Records excerpted from a collection:

▼

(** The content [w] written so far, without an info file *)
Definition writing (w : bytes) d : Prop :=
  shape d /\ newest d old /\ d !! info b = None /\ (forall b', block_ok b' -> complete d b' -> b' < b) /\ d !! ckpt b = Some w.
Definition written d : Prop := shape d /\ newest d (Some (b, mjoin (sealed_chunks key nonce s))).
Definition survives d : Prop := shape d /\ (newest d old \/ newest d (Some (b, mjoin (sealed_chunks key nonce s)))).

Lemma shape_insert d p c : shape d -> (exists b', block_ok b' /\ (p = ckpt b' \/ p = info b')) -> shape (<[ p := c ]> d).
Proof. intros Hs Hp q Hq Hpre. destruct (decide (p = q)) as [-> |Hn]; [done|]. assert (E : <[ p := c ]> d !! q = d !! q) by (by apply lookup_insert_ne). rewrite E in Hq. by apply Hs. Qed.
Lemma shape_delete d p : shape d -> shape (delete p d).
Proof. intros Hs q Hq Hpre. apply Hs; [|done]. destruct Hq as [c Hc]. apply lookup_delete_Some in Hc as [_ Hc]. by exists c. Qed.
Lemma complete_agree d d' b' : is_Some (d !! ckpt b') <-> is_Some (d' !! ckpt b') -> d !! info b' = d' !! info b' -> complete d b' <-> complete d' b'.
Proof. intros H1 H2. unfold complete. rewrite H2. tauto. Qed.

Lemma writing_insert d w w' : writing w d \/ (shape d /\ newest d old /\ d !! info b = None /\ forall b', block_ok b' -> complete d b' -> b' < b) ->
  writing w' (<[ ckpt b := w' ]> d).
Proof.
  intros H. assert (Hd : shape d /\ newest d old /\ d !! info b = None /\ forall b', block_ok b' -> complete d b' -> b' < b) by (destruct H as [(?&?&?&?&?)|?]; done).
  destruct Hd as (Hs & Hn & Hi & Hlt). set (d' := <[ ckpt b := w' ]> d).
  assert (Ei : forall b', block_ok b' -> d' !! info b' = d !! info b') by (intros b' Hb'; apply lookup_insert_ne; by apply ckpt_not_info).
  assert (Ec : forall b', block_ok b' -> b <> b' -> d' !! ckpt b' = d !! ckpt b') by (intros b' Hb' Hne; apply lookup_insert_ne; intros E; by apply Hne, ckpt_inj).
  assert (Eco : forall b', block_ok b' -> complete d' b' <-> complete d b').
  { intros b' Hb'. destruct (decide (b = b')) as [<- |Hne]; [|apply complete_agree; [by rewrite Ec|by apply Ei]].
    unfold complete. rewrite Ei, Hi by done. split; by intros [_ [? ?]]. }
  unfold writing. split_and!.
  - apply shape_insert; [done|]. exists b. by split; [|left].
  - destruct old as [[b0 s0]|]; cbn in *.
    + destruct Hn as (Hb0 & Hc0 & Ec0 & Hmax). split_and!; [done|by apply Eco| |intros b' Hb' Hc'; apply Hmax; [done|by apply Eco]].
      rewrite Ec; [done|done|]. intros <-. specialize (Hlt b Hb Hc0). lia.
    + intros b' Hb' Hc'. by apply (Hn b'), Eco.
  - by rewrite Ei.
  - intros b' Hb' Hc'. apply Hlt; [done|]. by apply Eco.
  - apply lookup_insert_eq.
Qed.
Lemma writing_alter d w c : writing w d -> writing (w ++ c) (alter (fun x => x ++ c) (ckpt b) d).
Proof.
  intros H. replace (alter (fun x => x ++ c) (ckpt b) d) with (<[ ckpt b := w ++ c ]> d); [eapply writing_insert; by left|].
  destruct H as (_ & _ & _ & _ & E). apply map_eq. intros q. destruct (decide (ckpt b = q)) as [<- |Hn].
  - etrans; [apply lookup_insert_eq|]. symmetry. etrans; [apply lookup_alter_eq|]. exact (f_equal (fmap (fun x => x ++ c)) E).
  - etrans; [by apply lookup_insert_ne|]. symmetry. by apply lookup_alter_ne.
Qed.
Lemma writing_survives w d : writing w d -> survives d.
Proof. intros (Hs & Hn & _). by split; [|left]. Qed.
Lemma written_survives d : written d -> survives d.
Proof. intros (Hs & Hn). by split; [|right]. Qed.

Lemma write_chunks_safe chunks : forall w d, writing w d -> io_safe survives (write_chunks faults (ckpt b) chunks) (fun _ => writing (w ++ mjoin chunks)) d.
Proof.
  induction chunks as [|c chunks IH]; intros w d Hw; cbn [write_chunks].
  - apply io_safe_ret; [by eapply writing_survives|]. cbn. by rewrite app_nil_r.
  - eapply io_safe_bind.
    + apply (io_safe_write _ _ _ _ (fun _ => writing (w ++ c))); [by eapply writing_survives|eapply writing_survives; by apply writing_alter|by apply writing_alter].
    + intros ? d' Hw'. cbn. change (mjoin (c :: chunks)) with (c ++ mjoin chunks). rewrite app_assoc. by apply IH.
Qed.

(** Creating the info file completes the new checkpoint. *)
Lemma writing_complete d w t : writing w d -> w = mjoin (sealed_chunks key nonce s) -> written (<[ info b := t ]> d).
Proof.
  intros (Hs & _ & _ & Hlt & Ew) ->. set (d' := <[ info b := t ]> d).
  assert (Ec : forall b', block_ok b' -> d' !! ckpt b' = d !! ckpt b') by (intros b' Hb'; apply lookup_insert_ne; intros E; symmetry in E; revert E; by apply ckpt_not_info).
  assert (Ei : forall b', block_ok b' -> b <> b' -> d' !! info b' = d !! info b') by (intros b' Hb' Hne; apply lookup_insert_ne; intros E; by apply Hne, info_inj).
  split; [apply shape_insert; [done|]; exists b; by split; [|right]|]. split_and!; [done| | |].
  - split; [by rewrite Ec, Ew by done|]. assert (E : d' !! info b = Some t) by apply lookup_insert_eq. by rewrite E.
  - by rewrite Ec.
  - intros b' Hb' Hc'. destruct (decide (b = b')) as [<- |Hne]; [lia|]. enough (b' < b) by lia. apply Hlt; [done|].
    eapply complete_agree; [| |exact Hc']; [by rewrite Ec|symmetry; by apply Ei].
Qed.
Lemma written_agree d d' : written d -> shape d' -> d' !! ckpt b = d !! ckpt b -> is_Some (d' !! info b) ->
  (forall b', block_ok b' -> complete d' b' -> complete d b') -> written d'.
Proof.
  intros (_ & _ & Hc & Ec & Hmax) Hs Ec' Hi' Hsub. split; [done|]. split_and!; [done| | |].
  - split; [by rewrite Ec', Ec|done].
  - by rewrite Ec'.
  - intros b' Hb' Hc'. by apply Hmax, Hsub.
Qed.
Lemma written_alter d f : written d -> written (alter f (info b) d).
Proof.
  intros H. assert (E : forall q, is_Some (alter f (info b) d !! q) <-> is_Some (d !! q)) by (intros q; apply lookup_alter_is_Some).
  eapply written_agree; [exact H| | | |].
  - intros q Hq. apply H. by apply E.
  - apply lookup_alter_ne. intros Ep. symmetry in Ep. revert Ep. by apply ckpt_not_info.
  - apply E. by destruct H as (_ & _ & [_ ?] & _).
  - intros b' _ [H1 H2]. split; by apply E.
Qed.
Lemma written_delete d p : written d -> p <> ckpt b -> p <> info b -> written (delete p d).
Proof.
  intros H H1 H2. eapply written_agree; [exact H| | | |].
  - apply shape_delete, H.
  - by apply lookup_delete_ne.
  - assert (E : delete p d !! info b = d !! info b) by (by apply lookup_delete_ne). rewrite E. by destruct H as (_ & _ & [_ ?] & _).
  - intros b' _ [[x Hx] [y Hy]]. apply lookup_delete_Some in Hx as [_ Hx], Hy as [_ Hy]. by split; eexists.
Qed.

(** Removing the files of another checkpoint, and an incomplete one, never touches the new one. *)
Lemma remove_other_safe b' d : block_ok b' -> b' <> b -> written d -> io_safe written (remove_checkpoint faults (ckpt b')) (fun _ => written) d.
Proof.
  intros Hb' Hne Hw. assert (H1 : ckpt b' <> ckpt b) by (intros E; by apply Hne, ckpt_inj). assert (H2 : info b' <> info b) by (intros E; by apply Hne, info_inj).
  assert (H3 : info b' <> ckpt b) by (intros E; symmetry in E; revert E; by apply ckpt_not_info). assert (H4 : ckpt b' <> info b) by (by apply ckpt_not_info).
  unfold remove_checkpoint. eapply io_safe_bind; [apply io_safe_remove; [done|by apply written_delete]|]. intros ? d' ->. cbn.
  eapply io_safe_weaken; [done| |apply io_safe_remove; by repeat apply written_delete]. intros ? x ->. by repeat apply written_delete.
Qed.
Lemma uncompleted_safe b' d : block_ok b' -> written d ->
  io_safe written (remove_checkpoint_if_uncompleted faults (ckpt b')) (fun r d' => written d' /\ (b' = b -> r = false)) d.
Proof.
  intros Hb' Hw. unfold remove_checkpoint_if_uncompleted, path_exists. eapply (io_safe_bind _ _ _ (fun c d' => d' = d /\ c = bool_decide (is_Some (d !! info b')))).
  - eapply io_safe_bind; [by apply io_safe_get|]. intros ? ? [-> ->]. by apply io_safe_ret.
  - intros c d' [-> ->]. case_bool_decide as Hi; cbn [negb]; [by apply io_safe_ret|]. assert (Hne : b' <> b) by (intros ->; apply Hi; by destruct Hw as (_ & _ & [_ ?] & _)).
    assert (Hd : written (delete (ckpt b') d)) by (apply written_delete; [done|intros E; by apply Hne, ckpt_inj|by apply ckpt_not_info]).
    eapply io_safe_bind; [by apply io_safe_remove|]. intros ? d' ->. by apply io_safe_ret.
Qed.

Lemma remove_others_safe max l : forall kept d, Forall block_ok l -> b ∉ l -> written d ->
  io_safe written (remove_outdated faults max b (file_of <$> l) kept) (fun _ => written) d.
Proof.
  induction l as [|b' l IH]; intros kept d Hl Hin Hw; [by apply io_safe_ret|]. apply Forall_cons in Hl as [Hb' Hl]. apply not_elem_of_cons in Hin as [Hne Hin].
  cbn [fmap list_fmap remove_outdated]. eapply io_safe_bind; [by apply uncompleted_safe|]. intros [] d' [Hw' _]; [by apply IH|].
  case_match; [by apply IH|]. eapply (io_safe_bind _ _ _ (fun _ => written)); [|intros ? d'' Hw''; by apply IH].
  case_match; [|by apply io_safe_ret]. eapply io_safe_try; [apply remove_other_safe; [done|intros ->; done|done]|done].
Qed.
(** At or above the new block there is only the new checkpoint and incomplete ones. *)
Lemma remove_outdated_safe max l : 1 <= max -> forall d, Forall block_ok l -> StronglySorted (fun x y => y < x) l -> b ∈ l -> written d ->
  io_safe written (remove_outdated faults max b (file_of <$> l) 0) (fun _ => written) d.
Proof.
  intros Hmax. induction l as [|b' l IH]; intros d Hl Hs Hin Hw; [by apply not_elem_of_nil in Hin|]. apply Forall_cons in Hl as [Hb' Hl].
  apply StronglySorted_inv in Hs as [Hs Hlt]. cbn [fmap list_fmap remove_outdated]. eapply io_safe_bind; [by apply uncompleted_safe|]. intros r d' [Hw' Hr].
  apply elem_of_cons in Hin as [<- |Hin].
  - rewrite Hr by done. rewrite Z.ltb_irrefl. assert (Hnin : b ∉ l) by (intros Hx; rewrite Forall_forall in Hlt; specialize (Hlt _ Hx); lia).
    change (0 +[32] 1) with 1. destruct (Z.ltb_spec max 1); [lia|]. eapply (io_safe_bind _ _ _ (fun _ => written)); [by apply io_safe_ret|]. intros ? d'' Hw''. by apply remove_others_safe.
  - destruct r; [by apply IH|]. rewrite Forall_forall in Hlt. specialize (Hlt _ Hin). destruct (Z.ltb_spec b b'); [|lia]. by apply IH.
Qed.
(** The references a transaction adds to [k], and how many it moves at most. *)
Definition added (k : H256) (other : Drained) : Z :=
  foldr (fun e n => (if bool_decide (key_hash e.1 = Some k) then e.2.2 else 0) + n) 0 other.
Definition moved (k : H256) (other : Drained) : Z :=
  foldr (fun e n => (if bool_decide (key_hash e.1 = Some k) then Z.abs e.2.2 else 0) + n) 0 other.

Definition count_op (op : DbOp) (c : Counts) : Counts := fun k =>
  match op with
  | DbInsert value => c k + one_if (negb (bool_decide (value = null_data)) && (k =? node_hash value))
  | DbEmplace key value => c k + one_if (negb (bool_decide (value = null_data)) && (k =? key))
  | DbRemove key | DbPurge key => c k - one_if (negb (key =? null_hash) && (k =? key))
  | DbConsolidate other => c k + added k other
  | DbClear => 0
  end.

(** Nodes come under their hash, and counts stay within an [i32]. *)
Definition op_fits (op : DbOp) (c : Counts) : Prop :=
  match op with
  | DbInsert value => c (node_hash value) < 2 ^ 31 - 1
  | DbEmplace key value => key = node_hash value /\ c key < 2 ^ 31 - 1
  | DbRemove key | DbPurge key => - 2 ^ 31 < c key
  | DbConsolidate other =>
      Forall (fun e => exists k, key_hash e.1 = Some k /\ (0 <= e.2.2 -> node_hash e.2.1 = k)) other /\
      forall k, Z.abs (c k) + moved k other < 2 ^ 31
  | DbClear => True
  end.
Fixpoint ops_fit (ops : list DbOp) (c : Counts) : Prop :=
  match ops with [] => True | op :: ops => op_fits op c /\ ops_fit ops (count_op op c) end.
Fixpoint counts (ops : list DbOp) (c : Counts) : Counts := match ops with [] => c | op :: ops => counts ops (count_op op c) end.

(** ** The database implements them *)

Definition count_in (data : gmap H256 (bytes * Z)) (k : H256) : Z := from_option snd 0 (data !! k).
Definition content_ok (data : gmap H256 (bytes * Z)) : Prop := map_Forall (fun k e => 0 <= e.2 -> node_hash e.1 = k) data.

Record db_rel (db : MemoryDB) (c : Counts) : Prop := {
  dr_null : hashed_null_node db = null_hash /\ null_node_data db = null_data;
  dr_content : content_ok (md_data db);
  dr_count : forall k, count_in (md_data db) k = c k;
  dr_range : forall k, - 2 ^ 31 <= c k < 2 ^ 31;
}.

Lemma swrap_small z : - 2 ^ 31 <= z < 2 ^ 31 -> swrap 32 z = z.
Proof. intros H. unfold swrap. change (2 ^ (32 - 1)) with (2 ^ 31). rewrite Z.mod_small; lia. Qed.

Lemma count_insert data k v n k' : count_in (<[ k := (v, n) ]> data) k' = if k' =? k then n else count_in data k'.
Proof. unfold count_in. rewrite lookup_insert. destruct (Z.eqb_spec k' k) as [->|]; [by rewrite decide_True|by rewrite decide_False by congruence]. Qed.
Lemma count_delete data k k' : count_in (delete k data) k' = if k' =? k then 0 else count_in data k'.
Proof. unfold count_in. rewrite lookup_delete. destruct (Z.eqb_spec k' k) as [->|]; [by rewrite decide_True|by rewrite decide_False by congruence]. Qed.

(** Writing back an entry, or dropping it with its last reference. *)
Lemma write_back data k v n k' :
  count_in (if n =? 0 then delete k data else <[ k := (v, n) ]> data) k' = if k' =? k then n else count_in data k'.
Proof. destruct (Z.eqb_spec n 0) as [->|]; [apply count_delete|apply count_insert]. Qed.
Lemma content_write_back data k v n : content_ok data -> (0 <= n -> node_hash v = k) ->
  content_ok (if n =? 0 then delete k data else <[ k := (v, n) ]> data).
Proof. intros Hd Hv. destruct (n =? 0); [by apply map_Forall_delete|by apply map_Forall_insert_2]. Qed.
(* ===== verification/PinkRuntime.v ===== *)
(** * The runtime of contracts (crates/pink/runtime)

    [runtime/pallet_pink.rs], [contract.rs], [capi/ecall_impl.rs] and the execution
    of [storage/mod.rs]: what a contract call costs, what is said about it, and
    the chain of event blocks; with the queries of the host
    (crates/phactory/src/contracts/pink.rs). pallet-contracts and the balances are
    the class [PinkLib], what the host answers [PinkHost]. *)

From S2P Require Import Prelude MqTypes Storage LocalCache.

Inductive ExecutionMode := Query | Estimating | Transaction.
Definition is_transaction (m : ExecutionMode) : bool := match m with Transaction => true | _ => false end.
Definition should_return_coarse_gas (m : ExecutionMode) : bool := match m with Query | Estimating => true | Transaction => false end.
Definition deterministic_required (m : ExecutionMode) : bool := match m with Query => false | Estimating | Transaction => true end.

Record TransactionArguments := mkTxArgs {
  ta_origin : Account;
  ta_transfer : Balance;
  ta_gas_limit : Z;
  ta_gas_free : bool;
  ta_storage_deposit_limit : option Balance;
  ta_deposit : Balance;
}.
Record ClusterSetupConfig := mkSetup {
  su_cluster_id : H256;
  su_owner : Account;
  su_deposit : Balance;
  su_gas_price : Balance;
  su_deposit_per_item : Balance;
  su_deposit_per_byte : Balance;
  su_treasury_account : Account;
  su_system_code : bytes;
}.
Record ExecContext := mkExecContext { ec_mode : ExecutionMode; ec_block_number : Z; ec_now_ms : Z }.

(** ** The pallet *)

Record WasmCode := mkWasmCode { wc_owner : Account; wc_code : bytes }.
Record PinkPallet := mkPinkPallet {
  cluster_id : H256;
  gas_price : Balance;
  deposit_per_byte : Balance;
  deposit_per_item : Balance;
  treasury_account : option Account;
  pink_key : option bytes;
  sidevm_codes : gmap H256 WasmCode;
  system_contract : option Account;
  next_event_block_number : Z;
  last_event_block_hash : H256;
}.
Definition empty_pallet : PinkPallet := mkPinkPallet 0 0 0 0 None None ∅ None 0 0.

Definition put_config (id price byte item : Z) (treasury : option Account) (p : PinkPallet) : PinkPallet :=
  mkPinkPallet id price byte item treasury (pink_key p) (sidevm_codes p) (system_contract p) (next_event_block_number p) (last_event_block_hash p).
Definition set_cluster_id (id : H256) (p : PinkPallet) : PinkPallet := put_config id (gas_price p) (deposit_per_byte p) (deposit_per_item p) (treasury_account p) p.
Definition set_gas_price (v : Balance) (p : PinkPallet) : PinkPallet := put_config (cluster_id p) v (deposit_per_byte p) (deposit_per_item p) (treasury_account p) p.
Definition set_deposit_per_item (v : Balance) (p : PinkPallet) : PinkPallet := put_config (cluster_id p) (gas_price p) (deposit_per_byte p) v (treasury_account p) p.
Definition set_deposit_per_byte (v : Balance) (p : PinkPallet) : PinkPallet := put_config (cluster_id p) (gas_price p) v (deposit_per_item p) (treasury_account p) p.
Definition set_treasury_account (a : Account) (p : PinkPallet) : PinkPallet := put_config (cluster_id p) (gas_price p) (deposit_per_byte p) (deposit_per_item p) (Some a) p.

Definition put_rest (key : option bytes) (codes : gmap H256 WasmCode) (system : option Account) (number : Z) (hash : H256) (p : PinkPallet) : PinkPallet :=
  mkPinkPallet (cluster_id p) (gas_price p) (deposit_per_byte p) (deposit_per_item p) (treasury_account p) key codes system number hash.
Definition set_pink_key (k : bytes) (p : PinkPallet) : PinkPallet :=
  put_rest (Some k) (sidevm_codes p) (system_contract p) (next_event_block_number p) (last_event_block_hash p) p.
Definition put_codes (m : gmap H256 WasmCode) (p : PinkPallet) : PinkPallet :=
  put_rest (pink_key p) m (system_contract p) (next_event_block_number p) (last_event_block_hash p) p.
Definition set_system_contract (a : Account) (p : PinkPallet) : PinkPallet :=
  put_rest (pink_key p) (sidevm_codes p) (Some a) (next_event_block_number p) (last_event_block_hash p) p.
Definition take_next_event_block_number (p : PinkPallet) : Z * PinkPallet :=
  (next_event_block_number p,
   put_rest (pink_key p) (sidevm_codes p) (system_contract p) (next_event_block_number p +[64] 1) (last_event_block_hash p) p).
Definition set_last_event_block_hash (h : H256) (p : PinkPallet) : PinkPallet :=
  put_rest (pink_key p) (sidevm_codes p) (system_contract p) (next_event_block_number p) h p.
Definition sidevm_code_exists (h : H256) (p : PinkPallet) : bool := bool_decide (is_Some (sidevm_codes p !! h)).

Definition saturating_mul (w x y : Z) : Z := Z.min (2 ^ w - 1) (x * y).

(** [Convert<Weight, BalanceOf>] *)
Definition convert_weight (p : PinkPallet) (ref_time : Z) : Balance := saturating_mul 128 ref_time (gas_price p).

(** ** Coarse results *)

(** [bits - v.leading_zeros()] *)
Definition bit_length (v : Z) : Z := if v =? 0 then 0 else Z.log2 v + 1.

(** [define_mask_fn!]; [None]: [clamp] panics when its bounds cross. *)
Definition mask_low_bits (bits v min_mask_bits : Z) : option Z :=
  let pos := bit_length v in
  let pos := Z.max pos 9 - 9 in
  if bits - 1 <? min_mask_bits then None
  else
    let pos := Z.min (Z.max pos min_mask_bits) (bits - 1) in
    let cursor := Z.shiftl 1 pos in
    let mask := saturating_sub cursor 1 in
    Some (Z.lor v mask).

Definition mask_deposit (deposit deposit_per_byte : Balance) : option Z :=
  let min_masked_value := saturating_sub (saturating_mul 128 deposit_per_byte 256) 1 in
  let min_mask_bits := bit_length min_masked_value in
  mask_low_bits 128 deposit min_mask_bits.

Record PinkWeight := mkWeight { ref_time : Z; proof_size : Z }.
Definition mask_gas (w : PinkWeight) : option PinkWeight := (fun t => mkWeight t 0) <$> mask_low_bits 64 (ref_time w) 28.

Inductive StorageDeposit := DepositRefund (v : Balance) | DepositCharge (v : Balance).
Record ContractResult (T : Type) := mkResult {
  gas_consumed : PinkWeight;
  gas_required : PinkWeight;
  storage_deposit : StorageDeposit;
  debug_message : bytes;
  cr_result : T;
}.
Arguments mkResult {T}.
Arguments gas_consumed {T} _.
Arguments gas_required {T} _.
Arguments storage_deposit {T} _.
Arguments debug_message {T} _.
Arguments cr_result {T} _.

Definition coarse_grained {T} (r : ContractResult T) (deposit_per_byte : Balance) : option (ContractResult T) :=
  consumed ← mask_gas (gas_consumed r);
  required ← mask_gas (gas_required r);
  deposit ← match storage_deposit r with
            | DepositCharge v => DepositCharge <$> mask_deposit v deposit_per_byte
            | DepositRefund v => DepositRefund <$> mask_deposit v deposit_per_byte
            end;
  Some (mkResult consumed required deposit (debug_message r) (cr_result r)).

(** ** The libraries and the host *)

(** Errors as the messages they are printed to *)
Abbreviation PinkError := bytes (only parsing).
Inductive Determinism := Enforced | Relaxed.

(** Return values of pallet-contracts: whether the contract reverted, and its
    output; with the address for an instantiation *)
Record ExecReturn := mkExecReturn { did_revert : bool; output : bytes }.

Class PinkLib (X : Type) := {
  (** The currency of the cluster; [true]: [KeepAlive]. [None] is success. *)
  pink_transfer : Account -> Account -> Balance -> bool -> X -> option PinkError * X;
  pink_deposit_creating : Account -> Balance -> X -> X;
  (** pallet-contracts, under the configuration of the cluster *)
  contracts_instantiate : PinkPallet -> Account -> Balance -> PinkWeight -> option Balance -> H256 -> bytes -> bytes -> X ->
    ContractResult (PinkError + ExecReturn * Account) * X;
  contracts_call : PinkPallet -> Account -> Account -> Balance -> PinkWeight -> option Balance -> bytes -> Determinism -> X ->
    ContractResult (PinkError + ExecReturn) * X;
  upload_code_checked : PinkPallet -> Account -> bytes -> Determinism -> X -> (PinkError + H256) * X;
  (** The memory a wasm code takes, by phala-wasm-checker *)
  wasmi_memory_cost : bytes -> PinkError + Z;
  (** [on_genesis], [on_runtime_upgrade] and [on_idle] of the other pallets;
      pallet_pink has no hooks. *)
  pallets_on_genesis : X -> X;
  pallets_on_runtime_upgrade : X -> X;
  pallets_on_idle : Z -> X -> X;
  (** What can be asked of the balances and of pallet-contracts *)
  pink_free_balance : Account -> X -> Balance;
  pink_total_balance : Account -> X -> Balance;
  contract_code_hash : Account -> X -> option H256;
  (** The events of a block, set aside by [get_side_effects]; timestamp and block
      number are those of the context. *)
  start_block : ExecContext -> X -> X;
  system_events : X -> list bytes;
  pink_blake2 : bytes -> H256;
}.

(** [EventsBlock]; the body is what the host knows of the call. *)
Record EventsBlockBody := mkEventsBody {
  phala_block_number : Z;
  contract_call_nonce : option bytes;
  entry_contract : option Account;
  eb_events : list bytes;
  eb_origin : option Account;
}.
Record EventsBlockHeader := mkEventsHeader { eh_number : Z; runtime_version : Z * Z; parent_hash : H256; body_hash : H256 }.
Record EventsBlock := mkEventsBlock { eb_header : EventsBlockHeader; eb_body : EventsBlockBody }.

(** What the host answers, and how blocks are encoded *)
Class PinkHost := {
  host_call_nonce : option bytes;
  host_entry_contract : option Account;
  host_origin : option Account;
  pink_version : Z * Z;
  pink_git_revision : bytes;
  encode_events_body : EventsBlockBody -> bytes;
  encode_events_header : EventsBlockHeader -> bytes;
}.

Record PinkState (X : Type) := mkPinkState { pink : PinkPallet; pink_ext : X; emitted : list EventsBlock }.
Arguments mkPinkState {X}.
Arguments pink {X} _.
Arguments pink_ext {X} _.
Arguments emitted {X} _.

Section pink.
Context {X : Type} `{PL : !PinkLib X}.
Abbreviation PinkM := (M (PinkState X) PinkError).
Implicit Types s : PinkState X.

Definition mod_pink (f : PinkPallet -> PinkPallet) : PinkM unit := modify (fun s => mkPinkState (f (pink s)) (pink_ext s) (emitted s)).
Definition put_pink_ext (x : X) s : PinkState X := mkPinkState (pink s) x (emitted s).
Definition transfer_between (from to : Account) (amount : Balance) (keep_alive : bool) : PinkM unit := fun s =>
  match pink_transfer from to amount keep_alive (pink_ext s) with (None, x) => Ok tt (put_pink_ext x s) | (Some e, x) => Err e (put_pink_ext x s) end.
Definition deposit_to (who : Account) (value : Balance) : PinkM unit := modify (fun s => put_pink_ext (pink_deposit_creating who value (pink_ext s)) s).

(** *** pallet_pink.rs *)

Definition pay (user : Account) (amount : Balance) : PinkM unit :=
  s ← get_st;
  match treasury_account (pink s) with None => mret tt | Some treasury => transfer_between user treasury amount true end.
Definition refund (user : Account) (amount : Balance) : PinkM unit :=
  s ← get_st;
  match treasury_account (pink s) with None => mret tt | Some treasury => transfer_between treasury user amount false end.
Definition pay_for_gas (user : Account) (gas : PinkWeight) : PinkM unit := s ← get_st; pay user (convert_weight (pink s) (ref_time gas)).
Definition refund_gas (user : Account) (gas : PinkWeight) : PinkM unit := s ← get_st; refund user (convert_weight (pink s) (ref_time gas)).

▲

Brief:
The answer should hold only the lines from the start of the records above through the line containing "Definition written d", each set down exactly.

Solution to this exercise:
(** The content [w] written so far, without an info file *)
Definition writing (w : bytes) d : Prop :=
  shape d /\ newest d old /\ d !! info b = None /\ (forall b', block_ok b' -> complete d b' -> b' < b) /\ d !! ckpt b = Some w.
Definition written d : Prop := shape d /\ newest d (Some (b, mjoin (sealed_chunks key nonce s))).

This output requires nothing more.